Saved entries
(** * HIPStream: the HIP back end of BabelStream

    A shallow embedding of [src/hip/HIPStream.cpp]: the device array
    manager (constructor, destructor, [init_arrays], [read_arrays]), the
    kernel suite ([copy], [mul], [add], [triad], [nstream], [dot]) and the
    listing of the devices ([listDevices]).

    Conventions.
    - [size_t] values are integers reduced modulo [2^64]; the 32-bit
      products of the dot kernel are reduced modulo [2^32].
    - A device or host buffer is a [list] of elements; a load or a store
      outside the buffer has no defined behaviour and yields [None].
    - A kernel is written per thread, as in the source.  A launch runs the
      threads of the grid one after the other in the order chosen by the
      device ([schedule]), about which nothing is assumed except that it
      runs every thread of the grid once.  A kernel with barriers is cut at
      its barriers, and every piece is run over the whole grid before the
      next one starts; the reduction loop is also given as the code of the
      workers of one group, with a step relation in which the workers
      interleave freely between the barriers.
    - Launches and synchronisations are taken to report no error: the
      [check_error] calls of the kernel suite are left out, those of the
      constructor are kept.
    - The element type [T] of the template is abstract.  Its sum and product
      carry no laws, except where a statement says that it is read over
      exact arithmetic. *)

From stdpp Require Import base numbers option list relations strings.

Local Open Scope Z_scope.

(** ** Machine integers *)

Definition size_t (z : Z) : Z := z mod 2 ^ 64.
Definition uint32_t (z : Z) : Z := z mod 2 ^ 32.

(** [#define TBSIZE 1024] *)
Definition TBSIZE : Z := 1024.

(** [ceil_div(a, b) = (a + b - 1)/b], on [size_t]. *)
Definition ceil_div (a b : Z) : Z := size_t (a + b - 1) / b.

(** ** Buffers *)

Definition load {A} (p : list A) (i : Z) : option A :=
  if decide (0 ≤ i) then p !! Z.to_nat i else None.

Definition store {A} (p : list A) (i : Z) (v : A) : option (list A) :=
  if decide (0 ≤ i < Z.of_nat (length p)) then Some (<[Z.to_nat i := v]> p) else None.

(** ** Threads and launches *)

(** The built-in coordinates of a thread (all along [x]). *)
Record thread := Thread {
  threadIdx : Z;
  blockIdx : Z;
  blockDim : Z;
  gridDim : Z
}.

(** The threads of a grid, as pairs (block, thread in block). *)
Definition threads (grid block : Z) : list (Z * Z) :=
  b ← seqZ 0 grid; (λ t, (b, t)) <$> seqZ 0 block.

(** Running a piece of per-thread code over the threads of [sched], in that
    order. *)
Fixpoint run_threads {S} (grid block : Z) (code : thread → S → option S)
    (sched : list (Z * Z)) (s : S) : option S :=
  match sched with
  | [] => Some s
  | (b, t) :: rest =>
      s' ← code (Thread t b block grid) s;
      run_threads grid block code rest s'
  end.

(** The loop shared by the kernels,
    [for (i = first; i < array_size; i += stride) body(i)], with [i] a
    [size_t].  [fuel] bounds the number of iterations; [None] is a fault in
    the body or a loop that outlasts the fuel. *)
Fixpoint grid_stride {S} (fuel : nat) (body : Z → S → option S)
    (i stride array_size : Z) (s : S) : option S :=
  if i <? array_size then
    match fuel with
    | O => None
    | S fuel' =>
        s' ← body i s;
        grid_stride fuel' body (size_t (i + stride)) stride array_size s'
    end
  else Some s.

(** [(size_t)threadIdx.x + (size_t)blockDim.x * blockIdx.x] *)
Definition global_id (th : thread) : Z :=
  size_t (threadIdx th + size_t (blockDim th * blockIdx th)).

(** [(size_t)gridDim.x * blockDim.x] *)
Definition grid_size (th : thread) : Z := size_t (gridDim th * blockDim th).

(** Monadic iteration over a list of indices: a counted host loop. *)
Fixpoint for_each {S} (body : Z → S → option S) (indices : list Z) (s : S) : option S :=
  match indices with
  | [] => Some s
  | i :: rest => s' ← body i s; for_each body rest s'
  end.

(** ** The element type and the device *)

(** The element type [T] of [template <class T>] with its arithmetic.
    [fzero] is [T{}]; [startScalar] is the constant of [Stream.h] that
    [mul], [triad] and [nstream] use. *)
Class Element (T : Type) := {
  fzero : T;
  fadd : T → T → T;
  fmul : T → T → T;
  startScalar : T
}.

(** Exact arithmetic: the sum is commutative and associative with [fzero]
    as its unit.  The floating-point instances of the template satisfy this
    only up to rounding. *)
Class Exact (T : Type) `{Element T} : Prop := {
  fadd_comm : ∀ x y : T, fadd x y = fadd y x;
  fadd_assoc : ∀ x y z : T, fadd x (fadd y z) = fadd (fadd x y) z;
  fadd_zero : ∀ x : T, fadd fzero x = x
}.

(** What the device decides: the order in which the threads of a grid run,
    and the contents of memory that was never written (by cell). *)
Class Device (T : Type) := {
  schedule : Z → Z → list (Z * Z);
  uninit : Z → T
}.

(** The schedule runs every thread of the grid, once. *)
Class Fair (T : Type) `{Device T} : Prop :=
  fair : ∀ grid block, schedule grid block ≡ₚ threads grid block.

(** ** The HIP runtime, as the constructor sees it *)

Inductive hipError_t := hipSuccess | hipError (code : positive).

(** How a construction can fail: the two exceptions of the constructor, and
    the termination of the process by [check_error]. *)
Inductive failure :=
  | InvalidDevice
  | InsufficientMemory
  | DeviceOperationFailed (err : hipError_t).

(** The four buffers a stream owns: [sums], [d_a], [d_b] and [d_c].  The
    pointers a kernel gets are pointers to them. *)
Inductive buffer := PartialSums | BufferA | BufferB | BufferC.

(** The two fields of [hipDeviceProp_t] the constructor reads. *)
Record hipDeviceProp_t := DeviceProp {
  multiProcessorCount : Z;
  totalGlobalMem : Z
}.

(** The answers of the runtime to the calls of the constructor: a status
    and, where the call has one, a result.  The allocation calls are told
    apart by the buffer they are made for; their argument is the number of
    bytes. *)
Record runtime := Runtime {
  hipGetDeviceCount : hipError_t * Z;
  hipSetDevice : Z → hipError_t;
  hipGetDeviceProperties : Z → hipError_t * hipDeviceProp_t;
  hipDriverGetVersion : hipError_t;
  hipHostMalloc : Z → hipError_t;
  hipMalloc : buffer → Z → hipError_t;
  hipMallocManaged : buffer → Z → hipError_t
}.

(** A construction in progress: the buffers allocated so far go in and
    out, next to a value or the failure that ended the construction. *)
Definition ctor (A : Type) : Type := list buffer → list buffer * (failure + A).

Definition ctor_ret {A} (a : A) : ctor A := λ bufs, (bufs, inr a).

Definition ctor_bind {A B} (m : ctor A) (k : A → ctor B) : ctor B :=
  λ bufs,
    match m bufs with
    | (bufs', inr a) => k a bufs'
    | (bufs', inl f) => (bufs', inl f)
    end.

Notation "x ←ᶜ m ; k" := (ctor_bind m (λ x, k))
  (at level 100, m at next level, right associativity, only parsing).
Notation "m ;ᶜ k" := (ctor_bind m (λ _, k))
  (at level 100, right associativity, only parsing).

(** [throw std::runtime_error(...)] *)
Definition throw {A} (f : failure) : ctor A := λ bufs, (bufs, inl f).

(** [check_error()] after a call that answered [err]. *)
Definition check_error (err : hipError_t) : ctor unit :=
  match err with
  | hipSuccess => ctor_ret ()
  | hipError _ => throw (DeviceOperationFailed err)
  end.

(** An allocation call that answered [err]: the buffer exists from here on
    when the call succeeded. *)
Definition allocated (buf : buffer) (err : hipError_t) : ctor unit :=
  λ bufs,
    match err with
    | hipSuccess => (bufs ++ [buf], inr ())
    | hipError _ => (bufs, inr ())
    end.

TO DO: Each line above from the one with "(** ** Machine integers *)" up to and including the one with "(sched : list" must be set down exactly, and no line outside that span may appear.

RESPONSE:
(** ** Machine integers *)

Definition size_t (z : Z) : Z := z mod 2 ^ 64.
Definition uint32_t (z : Z) : Z := z mod 2 ^ 32.

(** [#define TBSIZE 1024] *)
Definition TBSIZE : Z := 1024.

(** [ceil_div(a, b) = (a + b - 1)/b], on [size_t]. *)
Definition ceil_div (a b : Z) : Z := size_t (a + b - 1) / b.

(** ** Buffers *)

Definition load {A} (p : list A) (i : Z) : option A :=
  if decide (0 ≤ i) then p !! Z.to_nat i else None.

Definition store {A} (p : list A) (i : Z) (v : A) : option (list A) :=
  if decide (0 ≤ i < Z.of_nat (length p)) then Some (<[Z.to_nat i := v]> p) else None.

(** ** Threads and launches *)

(** The built-in coordinates of a thread (all along [x]). *)
Record thread := Thread {
  threadIdx : Z;
  blockIdx : Z;
  blockDim : Z;
  gridDim : Z
}.

(** The threads of a grid, as pairs (block, thread in block). *)
Definition threads (grid block : Z) : list (Z * Z) :=
  b ← seqZ 0 grid; (λ t, (b, t)) <$> seqZ 0 block.

(** Running a piece of per-thread code over the threads of [sched], in that
    order. *)
Fixpoint run_threads {S} (grid block : Z) (code : thread → S → option S)
    (sched : list (Z * Z)) (s : S) : option S :=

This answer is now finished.